This Article is From Mar 04, 2016

How BJP Student Wing Reacted To Kanhaiya Kumar, Who Trended Worldwide

Kanhaiya Kumar, President of the Left-affiliated JNU Students Union, was arrested on sedition charges last month.

Highlights

  • Saurabh Verma of BJP youth wing, JNU, reacts to Kanhaiya Kumar's bail
  • Verma: We are not enemies but will react to slogans against country
  • Verma: Kanhaiya's bail is conditional, waiting for final court verdict
New Delhi: Kanhaiya Kumar's speech, delivered last night at the Jawaharlal Nehru University or JNU, where he pledged his commitment to fighting for "azaadi (freedom) not from, but in India" catalyzed him into a worldwide trend on Twitter. The nearly one-hour-long address was fiercely critical of Prime Minister Narendra Modi and his government. Unsurprisingly, students from the ABVP, the youth wing of the ruling BJP, aren't impressed.

Mr Kumar, President of the Left-affiliated JNU Students Union, was arrested on sedition charges last month, forging an international debate on whether the government is using the charge of "anti-national" as a fig leaf for cracking down on dissent and free speech.

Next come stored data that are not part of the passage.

(* ===== verification/Prelude.v ===== *)
(** * Anbox Reboxed: verification development

    Anbox Reboxed runs Android in a container on a Linux desktop. The host
    daemon (src/anbox/src/anbox, "anbox/" below; file names are relative to
    it) serves the guest over sockets and shows its windows. This development
    models the logic of the host daemon in Rocq, translated from the C++
    source, and proves what makes it correct.

    ** The parts and how they interact

    A guest process opens /dev/qemu_pipe. [Pipe] (qemu/pipe_connection_creator,
    qemu/refcount_message_processor) reads which service it wants and gives the
    connection a message processor: a qemud service ([Qemud], [QemuServices],
    [Gsm]), the adb proxy ([Adb]), or the rendering pipes. Connections, their
    table and the connectors that accept them are [Network] (network/), generic
    in the processor (class [MessageProcessor], and class [Resource] for a
    processor that owns something). A rendering pipe carries GL commands through
    [BufferedIOStream], over a bounded queue of [SmallVector]s (class
    [BoundedQueue], implemented by [BufferQueue]), to a render thread
    ([RenderThread]), which cuts them into packets; a decoder (generated, a
    parameter) turns a packet into a call of [RenderControl], and these calls use
    the operations of [Renderer] (graphics/emugl/Renderer.cpp): color buffers,
    surfaces, contexts under reference counts and budgets. The frames that they
    submit go to [Composer] (graphics/layer_composer),
    which freezes them through the interface [frame_store] (kept by the model
    of [Renderer]), assigns them to windows by a strategy ([Strategy]) and draws
    them from a worker thread into the host windows of [Viewport]. What a draw
    shows decides how input coordinates are mapped ([Geometry]). Host input goes
    through the state machines and the dispatcher of [Input] to the uinput
    devices of [Device] (class [EventSink]); [Sdl] is the event thread that
    drives it, with the touch screen and the callbacks of the windows, and
    [SdlWindow] puts the windows on the screen beside it. Sound of the guest
    comes over a socket of [Network] into the player of [Audio]. A newer guest
    draws through a library instead of the decoders; [Gfxstream] lends it the
    host windows of [Viewport] and its pipes. The control path is the RPC of [Rpc] (rpc/) with the calls of [Bridge] (bridge/, application/) on top, whose
    window updates drive [Wm] (wm/). [BinaryWriter] lays out the network
    configuration file of the guest. The container is made by [Lxc]
    (container/lxc_container), on request of the session through
    container/management_api_skeleton: it asks [Memory] for the memory limits
    and the swap file, [BinaryWriter] for the network file, [InitRc] for the
    init files, and for a modern image has the views and copies of [Image] made.
    [Service] is the connection between the session and the manager. Before
    that, the container manager ([Mounts]) has mounted the images on the
    directories that become the root file system.

    ** The files

    - [Prelude]: bytes, machine integers with their wrap-around, printing and
      scanning of numbers, outcomes ([Ret], [Throw], [Aborted], [Undef] for
      undefined behaviour), the state monad [M] of a member function with the
      rules [keeps] and [returns], loops with fuel, tactics, hint database.
    - [SmallVector] (common/small_vector.h): the object, its in-place array and
      a heap of blocks; refinement of a list by [SmallFixedVector], no leak, no
      double free, no access outside a block.
    - [BufferQueue] (graphics/buffer_queue, common/message_channel): ring buffer
      as laid out; every interleaving of a producer, a consumer and close.
    - [BufferedIOStream] (graphics/buffered_io_stream): reading and writing over
      any queue that satisfies [BoundedQueue].
    - [BinaryWriter] (common/binary_writer, android/ip_config_builder): layout,
      bounds and reading back.
    - [Rpc] (rpc/): framing of the byte stream, calls with their responses, the
      closures of pending calls; protobuf is the class [Protobuf].
    - [Geometry] (graphics/rect, density, coordinate_transform,
      rendered_viewport, platform/sdl/window_geometry): [double] as IEEE
      binary64 ([SpecFloat]).
    - [Bridge] (bridge/, application/database, application/launcher_storage,
      common/wait_handle): errors of calls, launchers on disk.
    - [Wm] (wm/): window updates against the set of tasks, native windows.
    - [Renderer] (graphics/emugl/Renderer): reference counts, budgets, deferred
      destruction, snapshots. [Viewport]: its host windows, EGL surfaces,
      published viewports, external frames.
    - [Strategy], [Composer] (graphics/..._composer...): layers of a window; the
      pipeline of frames, its snapshots, its worker, and the composition with
      [Renderer].
    - [Qemud], [QemuServices], [Gsm] (qemu/): framing independent of the reads,
      the services, the modem against a table of its dialogue.
    - [Network] (network/, rpc/connection_creator), [Pipe]: connections and
      what their processors own, released exactly once.
    - [Adb] (qemu/adb_message_processor): all processors and the static lock,
      one handler at a time. [AdbPool] (runtime): the threads that run the
      handlers, several at a time; what each touches, and what is undefined.
    - [Input] (input/dispatcher, keyboard, pointer): held keys against what
      each device was told, accounting, order and progress of the queue.
    - [Sdl] (platform/sdl/platform, keycode_converter): the event thread over
      [Input], what it sends past them, touch slots against a reader of the
      multi-touch protocol.
      [SdlWindow] (platform/sdl/window, the windows of platform): construction,
      hit test, own buttons and events of a window, and the desktop as a
      transition system that refines the platform of [Sdl].
    - [Audio] (audio/server, platform/sdl/audio_sink): the queue between the
      guest and the player, every interleaving of writer, player and shutdown.
    - [Gfxstream] (graphics/gfxstream_backend, gfxstream_message_processor): the
      life of the backend, posted frames, events of a pipe with its response
      thread.
    - [Device] (input/device): capability set-up that fails closed, with the
      requests made on its descriptor, records.
    - [Memory] (memory_manager): sizes, the configuration file, the limits given
      to LXC, the swap file.
    - [InitRc] (container/lxc_container, add_container_service_labels): the rc
      files line by line, and the texts that replace or end them, against a
      grammar of statements and sections as init reads them.
    - [Image] (container/lxc_container): patched executables, the framework view
      with its hard links, the view of decompressed APEX packages.
    - [Lxc] (container/lxc_container, common/binder_device_allocator,
      container/management_api_skeleton): every call of the system and of liblxc
      in its order, each answer a function of all that happened before; the
      judgement [runs_with] follows what a call adds to the trace. [Container]:
      the theorems about it.
    - [Service] (container/service, client, management_api_stub and
      management_api_message_processor): the session's threads, the messages in
      both directions and the container as one transition system, which gives
      each call the answer of [Lxc].
    - [RenderControl] (graphics/emugl/RenderControl, RendererConfig): each call
      of a guest on a state that the render threads share, frames of layers,
      strings and configurations; the host's EGL and GL are the record
      [host_gl]. The ghost field [calls_made] ties it to the calls of
      [Renderer], whose accounting it inherits.
    - [RenderThread] (graphics/emugl/RenderThread, ReadBuffer): the buffer, the
      packets, the calls of newer guests, the end of a thread; turns of several
      threads.
    - [Mounts] (cmds/container_manager, common/mount_entry, common/loop_device,
      common/loop_device_allocator): what is mounted where and who owns it; the
      judgement [does] carries who accounts for each mount, loop device and
      descriptor of the history.

    ** Conventions

    An operation is a function on its state: [M St A] where it can throw or
    be undefined, plain state passing elsewhere. Threads are transition
    relations whose steps are the critical sections of the mutexes; condition
    variables are an [asleep] flag with explicit and spurious wake-ups, so a lost
    wake-up is a reachable state that the theorems exclude. What is not under
    src/ (EGL, GL, protobuf, boost::asio, the kernel, udev, the file system) is a
    parameter: an argument, a class with its laws, or answers of the
    environment that a theorem quantifies over. Ghost fields ([delivered],
    [refused], [written], the EGL trace) record what left the program and are
    not read by the code.

    ** What the theorems show

    Each theorem that states a property of the program is preceded by a comment
    with its number (C1 to C40). In groups: resources are exact and released
    ([composer_on_renderer], [references_exact], [composer_snapshots],
    [published_viewports], [pipe_resources], [small_vector_refines],
    [color_buffer_accounting], [render_books]); streams are handled
    independently of how reads split them ([rpc_stream], [qemud_stream],
    [gsm_stream], [render_stream], [audio_stream], [adb_session]); threads
    neither lose work nor wake-ups ([buffer_queue_system], [composer_progress],
    [input_dispatcher], [gfx_responses]); exclusion and fail-closed set-up
    ([adb_exclusive], [uinput_fails_closed], [platform_input], [container_start],
    [mounts_released], [frame_batches]);
    the container ([container_lifecycle], [manager_answers], [container_ids],
    [init_services_labelled], [framework_view], [cleanup_terminates]); functional
    behaviour and round trips ([wm_update], [rpc_call_roundtrip],
    [modern_protocol], [touch_protocol], [desktop_windows]); error paths
    ([pending_calls_once], [memory_configuration],
    [swap_file_safe]). Further theorems have no number: [io_stream_reads],
    [io_stream_writes], [image_patches], [pipe_accepts], [control_click],
    [backend_lifecycle],
    [multi_window_layers], [apex_view_complete], [device_delivery],
    [ip_config_roundtrip], [gl_strings], [choose_config]. Lemmas at the end of a
    file show where the code does not do what it means to.

    ** Bounds and fuel

    The loops with fuel ([loop], [read_records], [print_digits]) are given a
    bound on what they consume (bytes left, digits of a 64-bit number), and
    the theorems that use them show that it is not reached. Loops whose end
    depends on the environment ([write_all], the send and receive loops) recurse
    on the answers; a theorem says how many answers are enough. The loop that
    unmounts a path gets the length of the table of mounts as fuel, which is
    enough for any system whose unmounts take a mount away. The packet loops of
    a render thread get the number of bytes there are, each turn takes eight or
    more; [render_stream] says that this is enough. Counters that the
    code keeps in 64 bits are not wrapped; 32-bit handles, sizes and coordinates
    are, or their overflow is [Undef].

    ** Not modelled

    What unzip and debugfs extract for the container, session start-up and the
    command lines, GL drawing, the decoders of the render thread and the
    library of [Gfxstream] (generated or not under src/, parameters), the hint
    about window decorations for X11, path and mode of the audio socket, D-Bus
    servers, telephony client, logging and utilities: I/O, wiring or calls into
    libraries. Nothing calls the functions that pass descriptors
    (network/fd_socket_transmission), and network/stream_socket_transport is
    not compiled. The guest's GL encoders are generated; the guest's hardware
    modules, the kernel modules and src/anbox/external are third-party code. *)

From Stdlib Require Export ZArith Lia Strings.Byte.
From stdpp Require Export base list gmap strings numbers option sorting.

Mr Kumar has denied making anti-India remarks at a rally at JNU in February, after which he was arrested. Footage of Mr Kumar that was televised by some news channels has been declared doctored by a forensic lab that was asked to examine the video by the Delhi government.
 

Saurabh Verma said that the Delhi government's inquiry, which clears Kanhaiya Kumar of making inflammatory remarks, is not the last word on the case.


"Nobody is anyone's enemy here, everybody sits together and has tea as we discuss our ideologies, but if anyone is going to do sloganeering against our country we would react," said Saurabh Verma, General Secretary of the BJP's student wing at JNU. It was on the basis of an ABVP complaint that a BJP parliamentarian filed a police case last month, leading to the jailing of Mr Kumar after a controversial police raid on campus to find him. Two other students from JNU are still in prison.  

Mr Kumar, 28, has been given bail by the Delhi High Court with a list of conditions that include a commitment to not participating "actively or passively in any activity which may be termed anti-national".  

Mr Verma said that the Delhi government's inquiry, which clears Mr Kumar of making inflammatory remarks, is not the last word on the case. "Kanhaiya Kumar has got conditional bail; we believe in the workings of the court, we are waiting for the final result," he said.